Veamos a estos dos discípulos correr hacia el sepulcro. El discípulo sin nombre llega primero, se inclina, ve las vendas en el suelo, pero no entra. Llega también Simón Pedro que entra, ve las vendas en el suelo y el sudario que cubría la cabeza de Jesús, no en el suelo como las vendas, sino doblado en un lugar aparte.

Nada de milagros, ninguna aparición de ángeles; solo se ven signos de muerte por doquier. Quizás los dos discípulos tienen la misma intuición que formuló San Juan Crisóstomo: “Cualquiera que se hubiera llevado el cuerpo, ciertamente no lo habría despojado del sudario ni se habría tomado la molestia de doblarlo cuidadosamente y dejarlo en un lugar aparte”. El cadáver, por tanto, no ha sido movido.

Pedro se detiene atónito y estupefacto. Se da cuenta de la situación, pero no es capaz de sacar la conclusión. Sus pensamientos permanecen bloqueados ante la presencia de la muerte. El discípulo sin nombre, por el contrario, da un paso hacia adelante: ve y comienza a creer (v. 8). Es el momento culminante de su camino hacia la fe en el Señor Resucitado. Frente a los signos de muerte (la tumba, las vendas, el sudario…) él comienza a percibir la victoria de la vida.

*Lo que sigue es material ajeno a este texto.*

Lemma fullTranscribe_fixed_decoding_profile_witness :
  ∃ r w' params,
    fullTranscribe (W := StubWhisper) (IS := ByteArrayStream) LP64
      (to_jlong stub_context) 8 5%positive demo_world = Returned (r, w') ∧
    whisper_full_calls (w_trace w') =
      [(stub_context, params, [0x3DCCCCCD; 0xBE4CCCCD; 0x3E99999A], 3)] ∧
    strategy params = WHISPER_SAMPLING_GREEDY ∧
    greedy_best_of params = 1 ∧
    n_threads params = 8.
Proof.
  destruct (fullTranscribe_fixed_decoding_profile (W := StubWhisper)
              (IS := ByteArrayStream) LP64 (to_jlong stub_context) 8 5%positive
              [0x3DCCCCCD; 0xBE4CCCCD; 0x3E99999A] demo_world)
    as (r & w' & params & Hrun & Hcalls & _ & Hstrategy & Hbest & _ & _ & _ & _
        & _ & _ & _ & Hthreads & _).
  - intros s. reflexivity.
  - reflexivity.
  - exists r, w', params. repeat split; assumption.
Defined.

Lemma fullTranscribe_releases_audio_in_abort_mode_witness :
  ∃ w',
    fullTranscribe (W := StubWhisper) (IS := ByteArrayStream) LP64
      (to_jlong stub_context) 8 6%positive demo_world = Returned (Some "", w') ∧
    float_array_releases (w_trace w') = [(6%positive, JNI_ABORT)] ∧
    w_heap w' = w_heap demo_world ∧
    w_heap w' !! 6%positive = Some (JFloatArray []).
Proof.
  apply (fullTranscribe_releases_audio_in_abort_mode (W := StubWhisper)
           (IS := ByteArrayStream) LP64 (to_jlong stub_context) 8 6%positive
           [] demo_world (-7) {| stub_segments := [] |}).
  - reflexivity.
  - reflexivity.
Defined.

(** Five bytes are available and two are asked for: two are copied. *)
Lemma inputStreamRead_copies_min_witness :
  ∃ output ctx' w',
    inputStreamRead (W := StubWhisper) (IS := ByteArrayStream) LP64
      demo_context 2 demo_world = Returned (output, 2, ctx', w') ∧
    Z.of_nat (length output) = 2 ∧
    offset ctx' = 2.
Proof.
  destruct (inputStreamRead_copies_min (W := StubWhisper) (IS := ByteArrayStream)
              LP64 demo_context demo_world
              {| buf := stub_magic ++ [x01]; pos := 0 |} 5
              {| buf := stub_magic ++ [x01]; pos := 0 |} 2)
    as (output & ctx' & w' & Hrun & Hlen & Hoff & _).
  - reflexivity.
  - reflexivity.
  - reflexivity.
  - reflexivity.
  - unfold jint_range. lia.
  - lia.
  - unfold size_t_range. simpl. lia.
  - exists output, ctx', w'. split; [exact Hrun |]. split; [exact Hlen | exact Hoff].
Defined.

Lemma inputStreamRead_count_at_most_request_witness :
  ∃ output count ctx' w',
    inputStreamRead (W := StubWhisper) (IS := ByteArrayStream) LP64
      demo_context 7 demo_world = Returned (output, count, ctx', w') ∧
    0 ≤ count ≤ 7.
Proof.
  assert (size_t_range LP64 7) as Hr by (unfold size_t_range; simpl; lia).
  destruct (inputStreamRead_count_at_most_request (W := StubWhisper)
              (IS := ByteArrayStream) LP64 demo_context 7 demo_world Hr)
    as [Hle Hreturns].
  destruct (Hreturns {| buf := stub_magic ++ [x01]; pos := 0 |} 5
              {| buf := stub_magic ++ [x01]; pos := 0 |})
    as (output & count & ctx' & w' & Hrun).
  - reflexivity.
  - reflexivity.
  - reflexivity.
  - reflexivity.
  - right. lia.
  - exists output, count, ctx', w'. split; [exact Hrun |]. exact (Hle _ _ _ _ Hrun).
Defined.

Lemma inputStreamEof_iff_available_le_0_witness :
  ∃ result w',
    inputStreamEof (W := StubWhisper) (IS := ByteArrayStream)
      demo_context demo_world = Returned (result, demo_context, w') ∧
    (result = true ↔ 5 ≤ 0).
Proof.
  apply (inputStreamEof_iff_available_le_0 (W := StubWhisper)
           (IS := ByteArrayStream) demo_context demo_world
           {| buf := stub_magic ++ [x01]; pos := 0 |} 5
           {| buf := stub_magic ++ [x01]; pos := 0 |}).
  - reflexivity.
  - reflexivity.
  - reflexivity.
  - unfold jint_range. lia.
Defined.
(** * Parallax: a poll-driven task scheduler on a millisecond counter

    Shallow embedding of [parallax.hpp].  The scheduler keeps a singly
    linked list of heap-allocated [ScheduledTask] nodes behind the global
    [head]; [execute] pushes a node stamped with [millis()], and [update]
    walks the list through a pointer-to-pointer ([indirect]), invoking the
    task of every node whose elapsed time is below its duration and
    unlinking and deleting the others.

    The embedding keeps the pointer structure: nodes live in a finite map
    from addresses to records, [nullptr] is [None], and [indirect] is a
    location that is either [&head] or [&a->next]. *)

From Stdlib Require Import ZArith Lia List.
From stdpp Require Import base option list gmap.

Local Open Scope Z_scope.

(** ** Machine integers, addresses *)

(** [unsigned long] is a [bits]-wide unsigned integer (32 on the Arduino
    cores); it is represented by a [Z] in [0, 2^bits). *)
Definition ULONG_RANGE (bits : N) : Z := 2 ^ Z.of_N bits.

(** Reduction into the range of [unsigned long]. *)
Definition wrap (bits : N) (z : Z) : Z := z mod ULONG_RANGE bits.

(** [a - b] on [unsigned long]: the result wraps around. *)
Definition sub_ul (bits : N) (a b : Z) : Z := wrap bits (a - b).

(** Addresses of [ScheduledTask] nodes, and of the caller's [Task] objects. *)
Abbreviation addr := positive (only parsing).
Abbreviation task_ptr := nat (only parsing).

(** ** Data model *)

(** [struct ScheduledTask]. *)
Record ScheduledTask := mkScheduledTask {
  task : task_ptr;            (* Task* task *)
  startTime : Z;              (* unsigned long startTime *)
  duration : Z;               (* unsigned long duration *)
  next : option addr          (* ScheduledTask *next *)
}.

(** Which function performed a [millis()] read. *)
Inductive reader := ByExecute | ByUpdate.

(** Observable steps, recorded in program order. *)
Inductive event :=
| EvMillis (who : reader) (v : Z)   (* millis() returned v *)
| EvNew (a : addr)                  (* new ScheduledTask returned a *)
| EvTest (a : addr) (now : Z)       (* line 103: node a is tested against currentTime = now *)
| EvCall (a : addr) (t : task_ptr)  (* line 105: the task of node a is invoked *)
| EvDelete (a : addr).              (* line 112: delete current *)

(** The program state: the millisecond clock (unbounded, [millis()] shows
    it modulo the range of [unsigned long]), the global [head], the heap
    of nodes, and the record of steps taken so far. *)
Record state := mkState {
  time : Z;
  head : option addr;
  heap : gmap addr ScheduledTask;
  trace : list event
}.

(** What the body of a callable may do as far as the scheduler can tell:
    call [execute], or take time.  Calling [update] from inside a callable
    (re-entrant polling) and writing to [head] or to the nodes directly
    are outside the library's contract and are not modelled. *)
Inductive cmd :=
| CExecute (t : task_ptr) (d : Z)   (* parallax::execute(t, d) *)
| CDelay (ms : N).                  (* the clock advances by ms *)

(** [class Task]: a [std::function<void(void)>], possibly empty.  A
    non-empty callable chooses its commands from the state it runs in,
    which includes the clock and the record of everything that happened
    before. *)
Record Task := mkTask {
  function : option (state → list cmd)
}.

(** How a call ends. *)
Inductive outcome :=
| Done (s : state)       (* returned normally *)
| BadFunctionCall        (* an empty std::function was called *)
| Undefined              (* a freed or unallocated node was dereferenced *)
| OutOfFuel.             (* the loop did not finish within the given number of iterations *)

(** [ScheduledTask **indirect]. *)
Inductive loc :=
| AtHead                 (* &head *)
| AtNext (a : addr).     (* &a->next *)

Definition log (e : event) (s : state) : state :=
  mkState (time s) (head s) (heap s) (trace s ++ [e]).

Definition set_head (p : option addr) (s : state) : state :=
  mkState (time s) p (heap s) (trace s).

Definition set_heap (h : gmap addr ScheduledTask) (s : state) : state :=
  mkState (time s) (head s) h (trace s).

Definition set_next (p : option addr) (c : ScheduledTask) : ScheduledTask :=
  mkScheduledTask (task c) (startTime c) (duration c) p.

(** The clock advances. *)
Definition delay (ms : N) (s : state) : state :=
  mkState (time s + Z.of_N ms) (head s) (heap s) (trace s).

(** The state at program start: [head = nullptr], nothing allocated. *)
Definition boot (t0 : Z) : state := mkState t0 None ∅ [].

(** A concrete allocator: some address not in use.  It hands out the
    address of a deleted node again when that is the one it picks. *)
Definition fresh_addr (s : state) : addr := fresh (dom (heap s)).

(** Some [Task] objects to run the scheduler on: task 0 does nothing to
    the scheduler; task 1 schedules task 2 with duration 0; task 3 takes
    2 ms and then schedules task 0 for 5 ms; every other task has an
    empty callable. *)
Definition sample_tasks (t : task_ptr) : Task :=
  match t with
  | 0%nat => mkTask (Some (λ _, []))
  | 1%nat => mkTask (Some (λ _, [CExecute 2 0]))
  | 3%nat => mkTask (Some (λ _, [CDelay 2; CExecute 0 5]))
  | _ => mkTask None
  end.

Section Scheduler.

(** Width of [unsigned long]. *)
Variable bits : N.

(** [operator new]: the address handed out for the next node.  Any
    allocator will do, as long as the address is not in use; addresses of
    deleted nodes may come back.  Allocation does not fail (running out of
    memory ends the program). *)
Variable alloc : state → addr.
Hypothesis alloc_fresh : ∀ s, heap s !! alloc s = None.

(** The caller's [Task] objects, by address.  They outlive the entries
    that point to them (the caller's obligation). *)
Variable tasks : task_ptr → Task.

(** [millis()]. *)
Definition millis (who : reader) (s : state) : Z * state :=
  let v := wrap bits (time s) in (v, log (EvMillis who v) s).

(** [void execute(Task &task, unsigned long duration)]. *)
Definition execute (t : task_ptr) (d : Z) (s : state) : state :=
  let newTask := alloc s in
  let s := log (EvNew newTask) s in
  let '(now, s) := millis ByExecute s in
  let node := mkScheduledTask t now d None in
  match head s with
  | None =>
      set_head (Some newTask) (set_heap (<[newTask := node]> (heap s)) s)
  | Some h =>
      set_head (Some newTask)
        (set_heap (<[newTask := set_next (Some h) node]> (heap s)) s)
  end.

(** A straight-line sequence of [execute] calls and delays; the argument
    of [execute] is converted to [unsigned long] at the call. *)
Definition run_cmd (c : cmd) (s : state) : state :=
  match c with
  | CExecute t d => execute t (wrap bits d) s
  | CDelay ms => delay ms s
  end.

Definition run_cmds (cs : list cmd) (s : state) : state :=
  fold_left (λ s c, run_cmd c s) cs s.

(** [std::function::operator()]: calling an empty one is an error. *)
Definition call_function (f : option (state → list cmd)) (s : state) : outcome :=
  match f with
  | None => BadFunctionCall
  | Some body => Done (run_cmds (body s) s)
  end.

(** [void Task::operator()()]. *)
Definition call_task (t : Task) (s : state) : outcome :=
  match function t with
  | Some _ => call_function (function t) s
  | None => Done s
  end.

(** [*indirect]. *)
Definition load (i : loc) (s : state) : option (option addr) :=
  match i with
  | AtHead => Some (head s)
  | AtNext a => next <$> heap s !! a
  end.

(** [*indirect = p]. *)
Definition store (i : loc) (p : option addr) (s : state) : option state :=
  match i with
  | AtHead => Some (set_head p s)
  | AtNext a =>
      c ← heap s !! a; Some (set_heap (<[a := set_next p c]> (heap s)) s)
  end.

(** [delete current]. *)
Definition free (a : addr) (s : state) : state :=
  log (EvDelete a) (set_heap (delete a (heap s)) s).

(** The [while] loop of [update], which runs as long as [indirect] points
    to a non-null pointer; at most [fuel] tests of its condition. *)
Fixpoint update_loop (fuel : nat) (currentTime : Z) (indirect : loc)
    (s : state) : outcome :=
  match fuel with
  | O => OutOfFuel
  | S fuel =>
      match load indirect s with
      | None => Undefined
      | Some None => Done s
      | Some (Some current) =>
          match heap s !! current with
          | None => Undefined
          | Some c =>
              let s := log (EvTest current currentTime) s in
              if sub_ul bits currentTime (startTime c) <? duration c then
                match call_task (tasks (task c)) (log (EvCall current (task c)) s) with
                | Done s => update_loop fuel currentTime (AtNext current) s
                | o => o
                end
              else
                match store indirect (next c) s with
                | None => Undefined
                | Some s => update_loop fuel currentTime indirect (free current s)
                end
          end
      end
  end.

(** [void update()]. *)
Definition update (fuel : nat) (s : state) : outcome :=
  let '(currentTime, s) := millis ByUpdate s in
  update_loop fuel currentTime AtHead s.


(** ** The collection as a list *)

(** What the scheduler knows of one admitted task: the node's address and
    its three data fields. *)
Record entry := mkEntry {
  e_addr : addr;
  e_task : task_ptr;
  e_start : Z;
  e_dur : Z
}.

Definition entry_of (a : addr) (c : ScheduledTask) : entry :=
  mkEntry a (task c) (startTime c) (duration c).

Definition addrs (l : list entry) : list addr := e_addr <$> l.

(** [chain h p l]: following [next] pointers from [p] in [h] reaches
    [nullptr], passing exactly the nodes of [l], in this order. *)
Inductive chain (h : gmap addr ScheduledTask) : option addr → list entry → Prop :=
| chain_nil : chain h None []
| chain_cons a c l :
    h !! a = Some c → chain h (next c) l → chain h (Some a) (entry_of a c :: l).

(** The same walk as a function, giving up after [fuel] nodes. *)
Fixpoint entries (fuel : nat) (h : gmap addr ScheduledTask) (p : option addr)
    : option (list entry) :=
  match p with
  | None => Some []
  | Some a =>
      match fuel with
      | O => None
      | S fuel =>
          c ← h !! a; l ← entries fuel h (next c); Some (entry_of a c :: l)
      end
  end.

(** [collection s l]: the list behind [head] is [l], and the heap holds no
    other node. *)
Definition collection (s : state) (l : list entry) : Prop :=
  chain (heap s) (head s) l ∧ ∀ a, is_Some (heap s !! a) → a ∈ addrs l.

#[global] Instance entry_eq_dec : EqDecision entry.
Proof. solve_decision. Defined.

La anotación que sigue se refiere a los dos discípulo por igual: “Todavía no habían entendido que, según la Escritura, él debía resucitar de entre los muertos” (v. 9). Parece ilógico, al menos en lo que respecta al discípulo sin nombre. Llegados a este punto, hay que recordar que el evangelista no está escribiendo una fría crónica de los hechos, sino que está indicando a los cristianos de su comunidad el itinerario a través del cual se llega a la fe. Se comienza por los signos narrados por los evangelios (cf. Jn 20,30-31) que permanecen, sin embargo, misteriosos e incomprensibles si no nos dejamos guiar por la Palabra de Dios contenida en las Sagradas Escrituras. Son estas las que abren de par en par la mente y el corazón y nos otorgan la luz interior que hace ver al Resucitado. El discípulo auténtico no tiene necesidad de otras pruebas, ni verificaciones que exigirá Tomás.

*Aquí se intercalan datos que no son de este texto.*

(** What [rows.Scan(&id, &first, &last)] yields for one result row: the
    three converted column values, or the conversion error. *)
Definition Scanned : Type := (error + (Z * string * string))%type.

(** The driver and the server behind it.  [Conn] is everything that
    decides their answers (the tables, whether the server is reachable);
    every operation may change it. *)
Class Driver (Conn : Type) : Type := {
  driverOpen : string → string → error + Conn;
  driverExec : string → list string → Conn → option error * Conn;
  driverQuery : string → Conn → (error + list Scanned) * Conn;
  driverPing : Conn → option error * Conn
}.

Record DB (Conn : Type) : Type := mkDB {
  conn : Conn;
  calls : list Call
}.
Arguments mkDB {Conn} conn calls.
Arguments conn {Conn} d.
Arguments calls {Conn} d.

Section Handle.
Context {Conn : Type} `{Driver Conn}.

Definition Open (driverName dataSourceName : string) : error + DB Conn :=
  match driverOpen driverName dataSourceName with
  | inl e => inl e
  | inr c => inr (mkDB c [])
  end.

Definition Exec (query : string) (args : list string) (d : DB Conn)
    : option error * DB Conn :=
  let '(err, c) := driverExec query args (conn d) in
  (err, mkDB c (calls d ++ [ExecCall query args])).

Definition Query (query : string) (d : DB Conn)
    : (error + list Scanned) * DB Conn :=
  let '(res, c) := driverQuery query (conn d) in
  (res, mkDB c (calls d ++ [QueryCall query])).

Definition Ping (d : DB Conn) : option error * DB Conn :=
  let '(err, c) := driverPing (conn d) in
  (err, mkDB c (calls d ++ [PingCall])).

Definition RowsClose (d : DB Conn) : DB Conn :=
  mkDB (conn d) (calls d ++ [RowsCloseCall]).

End Handle.

End sql.

(* ===================================================================== *)
(** * Package [encoding/json]                                             *)
(* ===================================================================== *)

Module json.

(** [json.NewDecoder(body).Decode(&v)] for a destination of type [T]: the
    destination after the call and the error.  A failed decode may leave
    the destination partly filled. *)
Class Decoder (T : Type) : Type := {
  Decode : string → T → T * option error
}.

(** The JSON string literal for a Go string (quotes, escapes). *)
Class StringEncoder : Type := {
  quote : string → string
}.

(** [Marshal] of a slice, given the encoding of an element: a [nil] slice
    is [null], any other slice is an array. *)
Definition MarshalSlice {A : Type} (elem : A → string) (s : slice A) : string :=
  match s with
  | nilSlice => "null"
  | sliceOf l => "[" +:+ String.concat "," (map elem l) +:+ "]"
  end.

(** [json.NewEncoder(w).Encode(v)] writes the encoding and a line feed. *)
Definition Encode (encoding : string) (w : http.ResponseWriter) : http.ResponseWriter :=
  http.Write (encoding +:+ LF) w.

End json.

(* ===================================================================== *)
(** * Package [os]: environment and files                                 *)
(* ===================================================================== *)

Module os.

Abbreviation Environ := (gmap string string).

Jesús ha dicho a sus discípulos: “Si en grano de trigo caído en tierra no muere, permanece solo; si, por el contrario, muere, produce mucho fruto”. Quien todavía no cree, considera un absurdo, una locura el don gratuito de la vida porque, detrás de este don, solo ve signos de muerte. A la luz de la Pascua, sin embargo, el discípulo auténtico “comienza a entender” que la vida dada por los hermanos introduce en la beatitud de Dios.

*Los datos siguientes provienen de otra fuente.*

(** *** [_update] *)

(** C1. After [_update(data)] the content is the payload's [content] value
    when the key is there with a value other than [undefined], an empty
    string included; it is what it was when the key is missing or holds
    [undefined].  The key is tested, not the truth of the value. *)
Theorem update_content_by_presence w this m data :
  heap w !! this = Some m →
  ∃ m', heap (_update this data w).2 !! this = Some m' ∧
    (∀ v, data !! "content" = Some v → v ≠ JS.Undefined → content m' = v) ∧
    (data !! "content" = Some (JS.Str "") → content m' = JS.Str "") ∧
    (data !! "content" = None ∨ data !! "content" = Some JS.Undefined →
     content m' = content m).
Proof.
  intros Hm. exists (updated data m).
  rewrite (_update_run this data m) by done. cbn [snd].
  split; [apply put_lookup|].
  rewrite updated_content. unfold update_content.
  assert (Hset : ∀ v, data !! "content" = Some v → v ≠ JS.Undefined →
                      content (if JS.has_key "content" data
                                  && negb (JS.typeof (JS.prop data "content")
                                           =? "undefined")%string
                               then set_content (JS.prop data "content") m
                               else m) = v).
  { intros v Hv Hdef.
    assert (Hk : JS.has_key "content" data = true) by (apply has_key_true; eauto).
    rewrite Hk, (prop_lookup _ _ _ Hv).
    by destruct v. }
  split; [exact Hset|]. split.
  - intros Hv. by apply Hset.
  - intros [Hnone|Hundef].
    + apply has_key_false in Hnone. by rewrite Hnone.
    + rewrite (prop_lookup _ _ _ Hundef). simpl. by rewrite andb_false_r.
Qed.

(** C2. [deleted] is a latch.  An [_update] whose payload has the key
    [deletedAt] leaves [deleted] true, and it is still true after any further
    operations, whatever they are; and from a state where [deleted] is true,
    no method call on any instance and no construction makes it false. *)
Theorem deleted_is_a_latch w this m :
  heap w !! this = Some m →
  (∀ data, is_Some (data !! "deletedAt") →
     ∀ ops, ∃ m', heap (run ops (_update this data w).2) !! this = Some m'
                  ∧ deleted m' = true) ∧
  (deleted m = true →
     ∀ o, ∃ m', heap (step o w) !! this = Some m' ∧ deleted m' = true).
Proof.
  intros Hm. split.
  - intros data Hkey ops.
    rewrite (_update_run this data m) by done. cbn [snd].
    eexists. split; [apply run_lookup, put_lookup|].
    assert (Hd : deleted (updated data m) = true).
    { rewrite updated_deleted. apply has_key_true in Hkey. by rewrite Hkey. }
    revert Hd. generalize (updated data m).
    induction ops as [|o ops IH]; intros m1 Hd; simpl; [done|].
    apply IH. by apply effect_on_deleted.
  - intros Hd o. exists (effect_on this o m).
    split; [by apply step_lookup | by apply effect_on_deleted].
Qed.

(** C3, as the code has it.  Each [_update] whose payload has the key
    [deletedAt] records the parse of the value it brings, also when a
    timestamp was recorded before.  The recorded timestamp stays through any
    operations other than such an [_update] of this instance. *)
Theorem deletedAt_follows_the_last_deletion w this m :
  heap w !! this = Some m →
  (∀ data v, data !! "deletedAt" = Some v →
     ∃ m', heap (_update this data w).2 !! this = Some m'
           ∧ _deletedAt m' = Some (Date_parse v)) ∧
  (∀ ops, Forall (spares_deletedAt this) ops →
     ∃ m', heap (run ops w) !! this = Some m' ∧ _deletedAt m' = _deletedAt m).
Proof.
  intros Hm. split.
  - intros data v Hv. exists (updated data m).
    rewrite (_update_run this data m) by done. cbn [snd].
    split; [apply put_lookup|].
    rewrite updated__deletedAt.
    assert (Hk : JS.has_key "deletedAt" data = true) by (apply has_key_true; eauto).
    by rewrite Hk, (prop_lookup _ _ _ Hv).
  - intros ops Hops. eexists. split; [by apply run_lookup|].
    clear Hm. revert m.
    induction Hops as [|o ops Ho _ IH]; intros m; simpl; [done|].
    rewrite IH. by apply effect_on__deletedAt.
Qed.

(** C4. After [_update(data)] with the key [updatedAt], the stored
    [_updatedAt] is the parse of the value when the value is truthy and
    [null] when it is falsy; without the key it is what it was. *)
Theorem update_updatedAt_by_presence w this m data :
  heap w !! this = Some m →
  ∃ m', heap (_update this data w).2 !! this = Some m' ∧
    (∀ v, data !! "updatedAt" = Some v → JS.ToBoolean v = true →
          _updatedAt m' = Some (Date_parse v)) ∧
    (∀ v, data !! "updatedAt" = Some v → JS.ToBoolean v = false →
          _updatedAt m' = None) ∧
    (data !! "updatedAt" = None → _updatedAt m' = _updatedAt m).
Proof.
  intros Hm. exists (updated data m).
  rewrite (_update_run this data m) by done. cbn [snd].
  split; [apply put_lookup|].
  rewrite updated__updatedAt.
  repeat split.
  - intros v Hv Ht.
    assert (Hk : JS.has_key "updatedAt" data = true) by (apply has_key_true; eauto).
    by rewrite Hk, (prop_lookup _ _ _ Hv), Ht.
  - intros v Hv Hf.
    assert (Hk : JS.has_key "updatedAt" data = true) by (apply has_key_true; eauto).
    by rewrite Hk, (prop_lookup _ _ _ Hv), Hf.
  - intros Hnone. apply has_key_false in Hnone. by rewrite Hnone.
Qed.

El versículo conclusivo del pasaje evangélico –los dos discípulos “se volvieron a casa” (v. 10)– da casi la impresión de que todo volvió a ser como antes. Pero no es así. Los dos han conocido a Jesús, han verificado los mismos hechos y visto los mismos signos. Retoman la vida de todos los días pero uno: sin ánimo y desilusionado; el otro va guiado por una nueva luz y fortalecido por una nueva esperanza.